• 15Aug

    August is a great time of the year to visit your local Farmer’s Market. You can taste freshly picked fully ripe produce as you take in the sight of multi-hued tomatoes, eggplants, squashes, beans and peppers all the while surrounded by the heady aroma of ripe melons, soothing lavender, fragrant apples and sweet juicy peaches. A trip to the market can cause serious sensory overload!  

    I never knew tomatoes had flavor until I tasted my first vine ripen tomato way back in my college days. After that experience, I only brought tomatoes in season or grew my own.  

    Tomatoes, originally from the Andes, has been alternately revered and feared. In the same family as Belladonna, tomato leaves are indeed poisonous but its fruit, the tomato, is not. Later, tomatoes were thought to be an aphrodisiac and was called ‘the Apple of Love.’ In Italy, tomatoes were much more accepted and was known as pomodoro or golden apple referring to the first tomatoes which were probably yellow cherry size tomatoes. At the turn of the century, it was thought that tomatoes caused cancer. Then it was later ‘discovered’ that by cooking for at least 3 hours the toxins could be inactivated. After World War I, community farm groups interested in raising awareness of nutrition began programs for youth to start home gardens. Tomatoes became very popular because they were so easy to grow. In fact today, tomatoes are the most popular home garden vegetable and the 3rd most popular canned vegetable.  

    Tomatoes, did however, take another dark turn in the 50’s and 60’s when profit minded agri-businesses sponsored research to develop small hard thick skinned tomatoes to withstand mechanical harvesting and long distance travel. Flavor was sacrificed resulting in my childhood experience with pink cardboard flavored tomatoes. In the past decade, heightened awareness of nutrition and the search for natural and ‘wow what a concept’ flavorful foods has brought about the resurgence of heirloom or pre agri-business varieties of all types of fruits and vegetables including tomatoes. 

    Heirloom tomatoes refer to tomato varieties that were grown in America’s past and have thankfully regained popularity. A few examples include the ‘green grape’ cherry tomatoes, green and orange striped ‘green zebra’, yellow and red ‘marvel stripe’, the large pale yellow ‘great white’, the greenish red ‘cherokee’, the large pinkish red ‘brandywine’, and the bright orange ‘gold dust.’ Tomatoes also range in flavor with some as sweet as sugar to some with more acid.  

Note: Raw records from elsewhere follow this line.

Lemma filling_up_ok : Forall (event_ok 50 60) filling_up.
Proof. repeat constructor; num. Qed.

Lemma parked_run : run (sys_new 100) filling_up = Some parked.
Proof. by vm_compute. Qed.

Lemma lane_is_fifo_witness : aq_queued_bytes (sy_queue parked) = 120.
Proof.
  destruct (lane_is_fifo 100 50 60 filling_up parked ltac:(num) ltac:(num) ltac:(num) ltac:(num)
              filling_up_ok parked_run) as (_ & Hb & _ & _).
  rewrite Hb. by vm_compute.
Defined.

Lemma no_lost_wakeup_witness : aq_would_park (sy_queue parked) = true.
Proof.
  destruct (no_lost_wakeup 100 50 60 filling_up parked ltac:(num) ltac:(num) ltac:(num) ltac:(num)
              filling_up_ok parked_run (mk_push (unit_of 30 2000) false None) false false
              ltac:(by vm_compute)) as [Hp _].
  exact (Hp eq_refl).
Defined.

(** The third push is gated: it drains, and finds the other lane empty. *)
Definition gated : PushCall := mk_push (unit_of 30 2000) true (Some (mk_gate 500000000 10 true)).
Definition gated_events : list Event := [plain_push 60 0; plain_push 60 1000; EvPush gated true].
Definition draining_push : Sys := default (sys_new 100) (run (sys_new 100) gated_events).

Lemma only_starvation_overruns_the_cap_witness :
  sy_codes draining_push = [0; 0]
  /\ exists s', sys_step draining_push (EvDrained true (aq_new 100)) = Some s'
     /\ sy_codes s' = [0; 0] ++ [PUSH_CEILING] /\ sy_queue s' = sy_queue draining_push.
Proof.
  split; [by vm_compute|].
  destruct (sys_step draining_push (EvDrained true (aq_new 100))) as [s'|] eqn:E; [|by vm_compute in E].
  assert (Hcode : sy_codes s' = sy_codes draining_push ++ [PUSH_CEILING])
    by (vm_compute in E; injection E as <-; by vm_compute).
  exists s'. split; [done|]. split; [exact Hcode|].
  destruct (only_starvation_overruns_the_cap 100 50 60 gated_events draining_push ltac:(num)
              ltac:(num) ltac:(num) ltac:(num) ltac:(repeat constructor; num)
              ltac:(by vm_compute) _ s' PUSH_CEILING E I Hcode (or_introl eq_refl))
    as (c & g & keep & other & _ & _ & _ & _ & _ & _ & Hq).
  exact Hq.
Defined.

Lemma abort_is_final_witness :
  exists s1 s', sys_step parked EvAbort = Some s1 /\ run s1 [EvWake; plain_push 10 3000] = Some s'
    /\ sy_pushed s' = sy_pushed parked.
Proof.
  destruct (sys_step parked EvAbort) as [s1|] eqn:E1; [|by vm_compute in E1].
  assert (E2 : exists s', run s1 [EvWake; plain_push 10 3000] = Some s')
    by (vm_compute in E1; injection E1 as <-; eexists; by vm_compute).
  destruct E2 as [s' E2].
  exists s1, s'. split; [done|]. split; [done|].
  destruct (abort_is_final parked [EvWake; plain_push 10 3000] s1 s' (fun _ => tt) E1 E2) as [Hp _].
  exact Hp.
Defined.

(** The grant lets two more units in; released, the cap follows the consumer down. *)
Definition granted_events : list Event :=
  [plain_push 60 0; plain_push 60 1000; EvSetHeadroom 50; plain_push 20 2000].
Definition granted : Sys := default (sys_new 100) (run (sys_new 100) granted_events).

Lemma released_headroom_drains_witness :
  exists s', run granted [EvReleaseHeadroom; EvPop; EvPop; EvPop] = Some s'
    /\ aq_max_bytes (sy_queue s') = 100.
Proof.
  destruct (run granted [EvReleaseHeadroom; EvPop; EvPop; EvPop]) as [s'|] eqn:E;
    [|by vm_compute in E].
  exists s'. split; [done|].
  destruct (released_headroom_drains 100 50 60 granted_events granted ltac:(num) ltac:(num)
              ltac:(num) ltac:(num) ltac:(repeat constructor; num) ltac:(by vm_compute)
              [EvPop; EvPop; EvPop] s' ltac:(repeat constructor) ltac:(repeat constructor) E)
    as (_ & _ & _ & Hempty).
  destruct Hempty as [Hmax _]; [vm_compute in E; by injection E as <-|].
  exact Hmax.
Defined.

(** ** The network: a server at home, its trailers on a CDN *)

Definition pms : Origin := origin_new Http (lit "192.168.1.10") 32400.
Definition pms_v6 : Origin := origin_new Https (lit "[fd00::10]") 32400.
Definition part : Target := mk_target pms (lit "/library/parts/1/file.mp4?X-Plex-Token=tok").

(** A network that answers from a script, then with success. *)
Definition Script : Type := list OpenAnswer.
Definition scripted (_ : Dial) (w : Script) : OpenAnswer * Script :=
  match w with [] => (Ans_Ok, []) | a :: w => (a, w) end.
#[export] Instance Script_transport : Transport Script := scripted.

Definition found (location : string) : OpenAnswer := Ans_Err (Open_Status 302) (Some (lit location)).
Definition token_header : bytes := lit "X-Plex-Token: tok" ++ CRLF.

Definition media_request (confined : bool) : Request Script :=
  mk_request Script pms (target_path part) (Some token_header) (Some 500) confined (fun _ _ _ _ => true).
Definition to_the_cdn : Script := [found "http://cdn.example/v.mp4?sig=1"].
Definition on_the_cdn : Target :=
  mk_target (origin_new Http (lit "cdn.example") 80) (lit "/v.mp4?sig=1").

Lemma origin_round_trips_witness :
  base pms_v6 = lit "https://[fd00::10]:32400" /\ origin_parse (base pms_v6) = Some pms_v6.
Proof.
  split; [by vm_compute|].
  assert (Hwf : origin_wf pms_v6).
  { split; [by vm_compute|vm_compute; repeat constructor; done|vm_compute; repeat constructor; done|].
    vm_compute. by split. }
  destruct (origin_round_trips pms_v6 [] 443 Hwf (or_introl eq_refl)) as [Hp _]. exact Hp.
Defined.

    When shopping for tomatoes, look for tomatoes which give slightly to gentle pressure, have no soft spots or broken skin. Avoid rock hard tomatoes which do not have full color because unripe tomatoes will never have as fully developed a flavor as a true vine ripen tomato. When you take them home remember that refrigeration will rob a tomato of its flavor so its best to store in a cool place outside of the refrigerator. Don’t be afraid to have fun and try the many varieties.